EDITORIAL: Athletes get the Chippewa Champions Alumni Center, what about the rest of us?


Chippewa Champion Center stands view

Construction and funding for the $32.5 million Chippewa Champion Alumni Center was approved by the Board of Trustees during its Sept. 27 fall meeting.

The Chippewa Champion Alumni Center will serve as a new and improved training center for about 500 student athletes and home to the Athletics Department. A new weight and training room, sports medicine complex, nutrition and a rehabilitation center will be completely dedicated to student athletes.

The building also will serve as a "welcome center" for recruiting new students and welcoming back Central Michigan University alumni. It will be the new home of Advancement and Alumni Relations. 

Roughly one-third of the building will house the Alumni Center and office spaces, while the rest of the building will be dedicated to the CMU student athletes. Funding will come from the university's construction dollars to get the project started, though it will ultimately be paid for through donations, dollars from Advancement and football game guarantees. 

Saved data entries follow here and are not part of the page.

(** ** More on the registry *)

(** X4.  [removeComponent] leaves registered every component whose key
    is not [[object Object]], with its selector and its stored elements,
    whatever component it is given. *)
Theorem removeComponent_leaves_registered
    (r : Ref) (w : ComponentEngine) (k : Key) (c : Component) :
  distinct_keys w ->
  k ≠ ComponentEngine.object_Object ->
  obj_get k (components w) = Some c ->
  exists c',
    obj_get k (components (exec (ComponentEngine.removeComponent r) w))
    = Some c'
    /\ selector c' = selector c /\ elements c' = elements c.
Proof.
  intros Hdistinct Hk Hget.
  destruct (removeComponent_views r w Hdistinct) as [_ H].
  destruct (H k) as [Hsame|[? _]]; [|done].
  rewrite Hget in Hsame.
  destruct (obj_get k (components (exec (ComponentEngine.removeComponent r) w)))
    as [c'|]; [|done].
  exists c'. split; [done|]. apply (inj Some) in Hsame.
  by injection Hsame.
Qed.

Lemma removeComponent_leaves_registered_witness :
  let w := exec (ComponentEngine.addComponent Baz ;;
                 ComponentEngine.init one_foo) newEngine in
  distinct_keys w
  /\ #"Baz" ≠ ComponentEngine.object_Object
  /\ exists c c',
       obj_get #"Baz" (components w) = Some c
       /\ obj_get #"Baz"
            (components
               (exec (ComponentEngine.removeComponent (ByName #"Baz")) w))
          = Some c'
       /\ elements c' = Some [7].
Proof.
  intros w.
  assert (distinct_keys w) as Hdistinct by apply NoDup_singleton.
  assert (#"Baz" ≠ ComponentEngine.object_Object) as Hne by discriminate.
  split; [exact Hdistinct|]. split; [exact Hne|].
  destruct (removeComponent_leaves_registered (ByName #"Baz") w #"Baz" _
              Hdistinct Hne eq_refl) as (c' & Hc' & _ & Hels).
  eexists _, c'. split; [reflexivity|]. split; [exact Hc'|exact Hels].
Defined.








(** X8.  On an initialized engine a dispatch calls the listeners of the
    event in the order in which they were added, a listener that was just
    added last, and changes nothing but the trace. *)
Theorem dispatchEvent_in_order
    (w : ComponentEngine) (event : Key) (l : Listener) (data : Value) :
  initialized w = true ->
  ComponentEngine.dispatchEvent event data w
  = (Return tt,
     set_trace
       (trace w
        ++ map (fun l => Listen l data)
             (default [] (eventListeners w !! event))) w)
  /\ trace (exec (ComponentEngine.addEventListener event l ;;
                  ComponentEngine.dispatchEvent event data) w)
     = trace w
       ++ map (fun l => Listen l data) (default [] (eventListeners w !! event))
       ++ [Listen l data].
Proof.
  intros Hinit. split; [by apply dispatchEvent_initialized|].
  unfold exec.
  rewrite (bind_return _ _ w
             (set_eventListeners
                (<[event := default [] (eventListeners w !! event) ++ [l]]>
                   (eventListeners w)) w) tt) by done.
  rewrite dispatchEvent_initialized by done. simpl. unfold delivery. simpl.
  rewrite lookup_insert_eq.
  change (default [] (Some ?x)) with x. by rewrite map_app.
Qed.

Lemma dispatchEvent_in_order_witness :
  let w := set_initialized true two_listeners in
  initialized w = true
  /\ trace (exec (ComponentEngine.addEventListener #"e" 3 ;;
                  ComponentEngine.dispatchEvent #"e" VUndefined) w)
     = [Listen 1 VUndefined; Listen 2 VUndefined; Listen 3 VUndefined].
Proof.
  intros w. split; [reflexivity|].
  destruct (dispatchEvent_in_order w #"e" 3 VUndefined eq_refl) as [_ H].
  rewrite H. reflexivity.
Defined.

(** ** More on [init] *)




Lemma installs_nothing_bind {A B} (m : M A) (f : A -> M B) :
  installs_nothing m -> (forall a, installs_nothing (f a)) ->
  installs_nothing (m ≫= f).
Proof.
  intros Hm Hf w. unfold mbind, M_bind. specialize (Hm w).
  destruct (m w) as [[a|msg] w1]; simpl in *; [|done].
  by rewrite Hf.
Qed.

Lemma installs_nothing_for_each {A} (f : A -> M unit) (l : list A) :
  (forall x, installs_nothing (f x)) -> installs_nothing (for_each f l).
Proof.
  intros Hf. induction l as [|x l IH]; simpl; [done|].
  by apply installs_nothing_bind.
Qed.

Lemma installs_nothing_returns {A} (m : M A) (a : A) (life : list Effect) :
  returns m a life -> installs_nothing m.
Proof.
  intros Hm w. destruct (Hm w) as (w' & E & Hev). rewrite E. apply Hev.
Qed.

Lemma installs_nothing_init_component (jq : Query) (k : Key) :
  installs_nothing (ComponentEngine.init_component jq k).
Proof.
  intros w. unfold ComponentEngine.init_component.
  change ((get ≫= ?f) w) with (f w w). cbv beta.
  destruct (obj_get k (components w)) as [c|]; [|done].
  destruct (if ComponentEngine.truthy (selector c)
            then Component.tryToSetElements jq c else (c, true))
    as [c1 found].
  apply installs_nothing_bind; [done|]. intros _.
  destruct found; [|done].
  apply installs_nothing_bind;
    [eapply installs_nothing_returns, returns_call_guard|].
  intros [|]; [|done].
  apply installs_nothing_bind;
    [eapply installs_nothing_returns, returns_initComponent|].
  by intros c2.
Qed.

(** X10.  Every call of [init] returns and installs the action handler
    once more, also on an engine that is initialized already. *)
Theorem init_installs_handler_again (jq : Query) (w : ComponentEngine) :
  outcome (ComponentEngine.init jq) w = Return tt
  /\ handlers (exec (ComponentEngine.init jq) w) = S (handlers w)
  /\ handlers (exec (ComponentEngine.init jq ;; ComponentEngine.init jq) w)
     = S (S (handlers w)).
Proof.
  assert (forall w,
             exists w1,
               ComponentEngine.init jq w
               = (Return tt,
                  set_handlers (S (handlers w1))
                    (set_deferredEvents []
                       (set_trace
                          (trace w1
                           ++ flat_map (delivery w1) (deferredEvents w1))
                          (set_initialized true w1))))
               /\ handlers w1 = handlers w) as Hinit.
  { clear w. intros w.
    destruct (init_pass_queues jq (obj_keys (components w)) w)
      as (w1 & Epass & _).
    exists w1. split.
    - unfold ComponentEngine.init.
      change ((get ≫= ?f) w) with (f w w). cbv beta.
      rewrite (bind_return _ _ _ _ _ Epass).
      change ((modify ?g ≫= ?f) w1) with (f tt (g w1)). cbv beta.
      change ((get ≫= ?f) ?x) with (f x x). cbv beta.
      by rewrite (bind_return _ _ _ _ _
                    (drain_queue (deferredEvents w1)
                       (set_initialized true w1) eq_refl)).
    - pose proof (installs_nothing_for_each
                    (ComponentEngine.init_component jq)
                    (obj_keys (components w))
                    (installs_nothing_init_component jq) w) as H.
      by rewrite Epass in H. }
  destruct (Hinit w) as (w1 & E1 & H1).
  split; [unfold outcome; by rewrite E1|].
  split; [unfold exec; rewrite E1; simpl; by rewrite H1|].
  unfold exec. rewrite (bind_return _ _ _ _ _ E1).
  destruct (Hinit (set_handlers (S (handlers w1))
                     (set_deferredEvents []
                        (set_trace
                           (trace w1
                            ++ flat_map (delivery w1) (deferredEvents w1))
                           (set_initialized true w1))))) as (w2 & E2 & H2).
  rewrite E2. simpl. rewrite H2. simpl. by rewrite H1.
Qed.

Football fans will certainly be happy that part of the project also includes a $1.5 million scoreboard on the south side of the field. In the stadium there will be a new rooftop premium hospitality seating areas, boxes and seating. In fact, the football team likely benefits the most. The football team's current locker room, which was built decades ago, was designed for 70 players — there are 110 players on the fall 2018 roster. 

When it comes time to recruit new football players, or any new student athletes, this impressive center will serve as a great incentive to choose being a Chippewa Champion. 

CMU football coach John Bonamego said, "We demand a lot from our student-athletes on and off the field. We owe them state-of-the-art facilities that are on par with the tremendous facilities we have on campus, such as the Biosciences Building and the Engineering and Technology Building."

Sounds great, right? We can see the benefits of this project. Still, it's a little difficult to get excited about a new building that most of us will spend very little time in.

Academic buildings such as Anspach, Moore and Pearce halls are the places students spend time in. We'd like to point out that those were built more than 40 years ago, and could all use some attention.

There are discussions about renovating Pearce Hall, as evidenced in the university's 2017 Master Plan. What about the other buildings? The thousands of students who walk through those halls everyday also deserve the best.

We understand certain students, such as medical and graduate students, pay a lot more in tuition to go here. It, sort of, makes sense that their buildings might get priority when it comes to renovation. But when will the average undergraduate see more resources within their buildings and classrooms?

We hope the university will prioritize its next building and renovation projects based on academic benefits and how many students will be affected. 

There's no arguing that this $32.5 million project will do big things for athletics, advancement and recruitment. 

What about the rest of us?

Every CMU student should be directly benefitting more from the dollars being raised to fund these projects and from updates and improvements made by the university.